= Problem description =
Nothing outside the range is wanted. Repeat exactly the lines below from the one with "random_bytes n w" through the one with "lazy -[hex_digit Z.div Z.modulo upper_hex".

Collection entries

(* ===== verification/NetUser.v ===== *)
(** * server/netuser.c and server/netmisc.c

    LOGIN, LOGOUT, PRIMARY, MASTER, USERNAME and PASSWORD; VER, NETVER, HELP and FSD; STARTTLS without SSL. *)

From S2P Require Import Prelude CStr Users StateTree World SState Upsd NetGet.
From stdpp Require Import options.

(** [user_checkaction(client->username, client->password, action)] *)
Definition client_checkaction (cl : nat) (action : bytes) : M Z :=
  client ← client_get cl;
  st ← get w_users;
  mret (user_checkaction st (c_username client) (c_password client) action).

Definition net_login (cl : nat) (arg : list bytes) : M unit :=
  match arg with
  | [a0] =>
      client ← client_get cl;
      match c_loginups client with
      | Some _ => reply_err cl NUT_ERR_ALREADY_LOGGED_IN
      | None =>
          ups ← get_ups_ptr a0;
          match ups with
          | None => reply_err cl NUT_ERR_UNKNOWN_UPS
          | Some ups =>
              ok ← client_checkaction cl ($"LOGIN");
              if ok =? 0 then reply_err cl NUT_ERR_ACCESS_DENIED
              else
                ups_upd ups (fun u => set_u_numlogins u (u_numlogins u + 1)) ;;
                u ← ups_get ups;
                client_upd cl (fun c => set_c_loginups c (Some (u_name u))) ;;
                reply cl ($"OK" ++ [LF])
          end
      end
  | _ => reply_err cl NUT_ERR_INVALID_ARGUMENT
  end.

Definition net_logout (cl : nat) (arg : list bytes) : M unit :=
  match arg with
  | [] =>
      reply cl ($"OK Goodbye" ++ [LF]) ;;
      client_upd cl (fun c => set_c_last_heard c 0)
  | _ => reply_err cl NUT_ERR_INVALID_ARGUMENT
  end.

(** this is just an access level check *)
Definition do_net_primary (cl : nat) (arg : list bytes) : M Z :=
  match arg with
  | [a0] =>
      ups ← get_ups_ptr a0;
      match ups with
      | None => reply_err cl NUT_ERR_UNKNOWN_UPS ;; mret (-1)
      | Some _ =>
          p ← client_checkaction cl ($"PRIMARY");
          m ← client_checkaction cl ($"MASTER");
          if (p =? 0) && (m =? 0)
          then reply_err cl NUT_ERR_ACCESS_DENIED ;; mret (-1)
          else mret 0
      end
  | _ => reply_err cl NUT_ERR_INVALID_ARGUMENT ;; mret (-1)
  end.

Definition net_master (cl : nat) (arg : list bytes) : M unit :=
  r ← do_net_primary cl arg;
  when (0 =? r) (reply cl ($"OK MASTER-GRANTED" ++ [LF])).

Definition net_primary (cl : nat) (arg : list bytes) : M unit :=
  r ← do_net_primary cl arg;
  when (0 =? r) (reply cl ($"OK PRIMARY-GRANTED" ++ [LF])).

Definition net_username (cl : nat) (arg : list bytes) : M unit :=
  match arg with
  | [a0] =>
      client ← client_get cl;
      match c_username client with
      | Some _ => reply_err cl NUT_ERR_ALREADY_SET_USERNAME
      | None =>
          client_upd cl (fun c => set_c_username c (Some a0)) ;;
          reply cl ($"OK" ++ [LF])
      end
  | _ => reply_err cl NUT_ERR_INVALID_ARGUMENT
  end.

Definition net_password (cl : nat) (arg : list bytes) : M unit :=
  match arg with
  | [a0] =>
      client ← client_get cl;
      match c_password client with
      | Some _ => reply_err cl NUT_ERR_ALREADY_SET_PASSWORD
      | None =>
          client_upd cl (fun c => set_c_password c (Some a0)) ;;
          reply cl ($"OK" ++ [LF])
      end
  | _ => reply_err cl NUT_ERR_INVALID_ARGUMENT
  end.

(** ** server/netmisc.c: VER, NETVER, HELP and FSD; and STARTTLS without SSL *)

Definition NUT_NETVERSION : bytes := $"1.3".

Definition net_ver (cl : nat) (arg : list bytes) : M unit :=
  match arg with
  | [] =>
      conf ← get w_conf;
      reply cl ($"Network UPS Tools upsd " ++ UPS_VERSION conf ++ $" - "
                ++ nut_url (PACKAGE_URL conf) ++ [LF])
  | _ => reply_err cl NUT_ERR_INVALID_ARGUMENT
  end.

Definition net_netver (cl : nat) (arg : list bytes) : M unit :=
  match arg with
  | [] => reply cl (NUT_NETVERSION ++ [LF])
  | _ => reply_err cl NUT_ERR_INVALID_ARGUMENT
  end.

Definition net_help (cl : nat) (arg : list bytes) : M unit :=
  match arg with
  | [] => reply cl ($"Commands: HELP VER PROTVER GET LIST SET INSTCMD"
                    ++ $" LOGIN LOGOUT USERNAME PASSWORD STARTTLS" ++ [LF])
  | _ => reply_err cl NUT_ERR_INVALID_ARGUMENT
  end.

Definition net_fsd (cl : nat) (arg : list bytes) : M unit :=
  match arg with
  | [a0] =>
      ups ← get_ups_ptr a0;
      match ups with
      | None => reply_err cl NUT_ERR_UNKNOWN_UPS
      | Some ups =>
          ok ← client_checkaction cl ($"FSD");
          if ok =? 0 then reply_err cl NUT_ERR_ACCESS_DENIED
          else
            ups_upd ups (fun u => set_u_fsd u 1) ;;
            reply cl ($"OK FSD-SET" ++ [LF])
      end
  | _ => reply_err cl NUT_ERR_INVALID_ARGUMENT
  end.

(** netssl.c, in a build without SSL *)
Definition net_starttls (cl : nat) (arg : list bytes) : M unit :=
  reply_err cl NUT_ERR_FEATURE_NOT_SUPPORTED.
Lemma variant_byte b : 0 <= b < 256 -> let v := Z.lor (Z.land b 0x3F) 0x80 in
  0 <= v < 256 /\ existsb (Ascii.eqb (hex_digit (v / 16))) ($"89AB") = true.
Proof.
  assert (forall c, let v := Z.lor (Z.land (code c) 0x3F) 0x80 in
    (0 <=? v) && (v <? 256) && existsb (Ascii.eqb (hex_digit (v / 16))) ($"89AB") = true) as H by by_ascii.
  intros Hb. specialize (H (chr b)). rewrite code_chr in H by done. cbv zeta in *.
  rewrite !andb_true_iff, Z.leb_le, Z.ltb_lt in H. tauto.
Qed.

Lemma random_bytes_spec n : forall w, exists l rs,
  random_bytes n w = Some (l, set_w_rand w rs) /\ length l = n /\ Forall (fun b => 0 <= b < 256) l.
Proof.
  assert (forall w, exists r rs, rand w = Some (r, set_w_rand w rs)) as Hrand.
  { intros w. unfold rand. destruct (w_rand w) as [|r rs] eqn:E; [|by exists r, rs].
    exists 0, []. rewrite <- E. by destruct w. }
  induction n as [|n IH]; intros w; simpl; [exists [], (w_rand w); by destruct w|].
  destruct (Hrand w) as (r1 & rs1 & E1). destruct (Hrand (set_w_rand w rs1)) as (r2 & rs2 & E2).
  destruct (IH (set_w_rand w rs2)) as (l & rs & E & Hl & Hb).
  exists (wrap8 (wrap8 r1 + wrap8 r2) :: l), rs. unfold mbind, M_bind. rewrite E1, E2.
  replace (set_w_rand (set_w_rand w rs1) rs2) with (set_w_rand w rs2) by done. rewrite E.
  split_and!; [done|simpl; lia|]. constructor; [|done]. by apply (wrapU_range 8).
Qed.

(** The characters of the text, with the conditions its bytes give. *)
Lemma format_uuid4 l : length l = 16%nat -> Forall (fun b => 0 <= b < 256) l ->
  (exists b, l !! 6%nat = Some b /\ hex_digit (b / 16) = chr 52) ->
  (exists b, l !! 8%nat = Some b /\ existsb (Ascii.eqb (hex_digit (b / 16))) ($"89AB") = true) ->
  is_uuid4 (format_uuid l) = true /\ length (format_uuid l) = 36%nat.
Proof.
  intros Hl Hb (b6 & E6 & H6) (b8 & E8 & H8).
  assert (forall b, b ∈ l -> upper_hex (hex_digit (b / 16)) = true /\ upper_hex (hex_digit (b mod 16)) = true) as Hx.
  { intros b E. apply (proj1 (Forall_forall _ _) Hb) in E. destruct (byte_nibbles b E).
    by rewrite !hex_digit_upper. }
  do 16 (destruct l as [|? l]; [done|]). destruct l; [|done]. simpl in E6, E8. simplify_eq.
  split; [|done].
  lazy -[hex_digit Z.div Z.modulo upper_hex existsb Ascii.eqb Z.eqb code].
  lazy -[hex_digit Z.div Z.modulo existsb Ascii.eqb] in H8. rewrite H6, H8.
  repeat match goal with
  | |- context [upper_hex (hex_digit (?b / 16))] => rewrite (proj1 (Hx b ltac:(set_solver)))
  | |- context [upper_hex (hex_digit (?b mod 16))] => rewrite (proj2 (Hx b ltac:(set_solver)))
  end.
  reflexivity.
Qed.

(** Tracking ids are version 4 UUIDs: whatever numbers [rand] returns, [nut_uuid_v4] gives
    36 characters, groups of 8, 4, 4, 4 and 12 upper-case hexadecimal digits joined by dashes, with the
    version digit 4 and a variant digit 8, 9, A or B, and uses up nothing but random numbers. *)
Theorem nut_uuid_v4_format w : exists id rs,
  nut_uuid_v4 w = Some (id, set_w_rand w rs) /\ is_uuid4 id = true.
Proof.
  destruct (random_bytes_spec UUID4_BYTESIZE w) as (l & rs & E & Hl & Hb).
  unfold nut_uuid_v4, mbind, M_bind. rewrite E. cbv zeta.
  destruct (lookup_lt_is_Some_2 l 6) as [b6 E6]; [rewrite Hl; unfold UUID4_BYTESIZE; lia|].
  destruct (lookup_lt_is_Some_2 l 8) as [b8 E8]; [rewrite Hl; unfold UUID4_BYTESIZE; lia|].
  pose proof (version_byte b6 (Forall_lookup_1 _ _ _ _ Hb E6)) as [Hv6 Hd6].
  pose proof (variant_byte b8 (Forall_lookup_1 _ _ _ _ Hb E8)) as [Hv8 Hd8].
  set (l' := alter _ 8%nat (alter _ 6%nat l)).
  destruct (format_uuid4 l') as [Hu Hlen].
  - unfold l'. by rewrite !length_alter, Hl.
  - unfold l'. apply Forall_alter; [apply Forall_alter; [done|]|].
    + intros x Hx _. rewrite E6 in Hx. by simplify_eq.
    + intros x Hx _. rewrite list_lookup_alter_ne, E8 in Hx by done. by simplify_eq.
  - exists (Z.lor (Z.land b6 0x0F) 0x40). split; [|done].
    unfold l'. by rewrite list_lookup_alter_ne, list_lookup_alter_eq, E6 by done.
  - exists (Z.lor (Z.land b8 0x3F) 0x80). split; [|done].
    unfold l'. by rewrite list_lookup_alter_eq, list_lookup_alter_ne, E8 by done.
  - exists (format_uuid l'), rs. split; [|done]. unfold mret, M_ret. do 2 f_equal.
Qed.

(** ** Turning tracking off *)

(** [tracking_disable] is documented to disable general tracking once no client
    uses it and to return the new value of [tracking_enabled]; it never assigns it: SET TRACKING OFF of the only
    client that had tracking on is answered OK, that client's tracking is off, but the general flag stays on. *)
Theorem set_tracking_off_keeps_enabled cl c w :
  client_find cl (w_clients w) = Some c -> w_clients w = [c] -> w_tracking_enabled w = 1 ->
  wp (net_set cl [$"TRACKING"; $"OFF"]) (fun _ w' =>
    w_tracking_enabled w' = 1 /\ Forall (fun c => c_tracking c = 0) (w_clients w')) w.
Proof.
  intros Hc Hw He. unfold net_set. 
  replace (strcaseeq ($"TRACKING") ($"VAR")) with false by reflexivity.
  replace (strcaseeq ($"TRACKING") ($"TRACKING")) with true by reflexivity.
  replace (strcaseeq ($"OFF") ($"ON")) with false by reflexivity.
  replace (strcaseeq ($"OFF") ($"OFF")) with true by reflexivity. cbv iota.
  apply client_find_elem in Hc as Hid. destruct Hid as [_ Hid].
  apply wp_bind. eapply wp_client_upd; [done|]. apply wp_bind. unfold tracking_disable.
  apply wp_bind, wp_get, wp_ret.
  eapply (wp_reply cl _ (set_c_tracking c 0)).
  - simpl. by apply (client_find_alter cl (fun c => set_c_tracking c 0)).
  - intros w' Hq. split; [by rewrite (q_enabled _ _ _ _ Hq)|].
    destruct (q_clients _ _ _ _ Hq) as [-> | ->]; simpl; rewrite Hw; simpl;
      rewrite Hid, Nat.eqb_refl; simpl; rewrite ?Hid, ?Nat.eqb_refl; by repeat constructor.
Qed.

Definition tracking_client : nut_ctype := mkClient 0 ($"127.0.0.1") 100 None None None 1 pconf_init.
Definition tracking_world : world :=
  mkWorld [demo_ups] [tracking_client] 1 demo_users (mkDesc [] []) [] 1 100 [] [] [] (mkConfig 15 3600 ($"2.8.4") None).

Lemma set_tracking_off_keeps_enabled_witness :
  wp (net_set 0 [$"TRACKING"; $"OFF"]) (fun _ w' =>
    w_tracking_enabled w' = 1 /\ Forall (fun c => c_tracking c = 0) (w_clients w')) tracking_world.
Proof. apply (set_tracking_off_keeps_enabled 0 tracking_client tracking_world); reflexivity. Defined.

= Written reply =
  random_bytes n w = Some (l, set_w_rand w rs) /\ length l = n /\ Forall (fun b => 0 <= b < 256) l.
Proof.
  assert (forall w, exists r rs, rand w = Some (r, set_w_rand w rs)) as Hrand.
  { intros w. unfold rand. destruct (w_rand w) as [|r rs] eqn:E; [|by exists r, rs].
    exists 0, []. rewrite <- E. by destruct w. }
  induction n as [|n IH]; intros w; simpl; [exists [], (w_rand w); by destruct w|].
  destruct (Hrand w) as (r1 & rs1 & E1). destruct (Hrand (set_w_rand w rs1)) as (r2 & rs2 & E2).
  destruct (IH (set_w_rand w rs2)) as (l & rs & E & Hl & Hb).
  exists (wrap8 (wrap8 r1 + wrap8 r2) :: l), rs. unfold mbind, M_bind. rewrite E1, E2.
  replace (set_w_rand (set_w_rand w rs1) rs2) with (set_w_rand w rs2) by done. rewrite E.
  split_and!; [done|simpl; lia|]. constructor; [|done]. by apply (wrapU_range 8).
Qed.

(** The characters of the text, with the conditions its bytes give. *)
Lemma format_uuid4 l : length l = 16%nat -> Forall (fun b => 0 <= b < 256) l ->
  (exists b, l !! 6%nat = Some b /\ hex_digit (b / 16) = chr 52) ->
  (exists b, l !! 8%nat = Some b /\ existsb (Ascii.eqb (hex_digit (b / 16))) ($"89AB") = true) ->
  is_uuid4 (format_uuid l) = true /\ length (format_uuid l) = 36%nat.
Proof.
  intros Hl Hb (b6 & E6 & H6) (b8 & E8 & H8).
  assert (forall b, b ∈ l -> upper_hex (hex_digit (b / 16)) = true /\ upper_hex (hex_digit (b mod 16)) = true) as Hx.
  { intros b E. apply (proj1 (Forall_forall _ _) Hb) in E. destruct (byte_nibbles b E).
    by rewrite !hex_digit_upper. }
  do 16 (destruct l as [|? l]; [done|]). destruct l; [|done]. simpl in E6, E8. simplify_eq.
  split; [|done].
  lazy -[hex_digit Z.div Z.modulo upper_hex existsb Ascii.eqb Z.eqb code].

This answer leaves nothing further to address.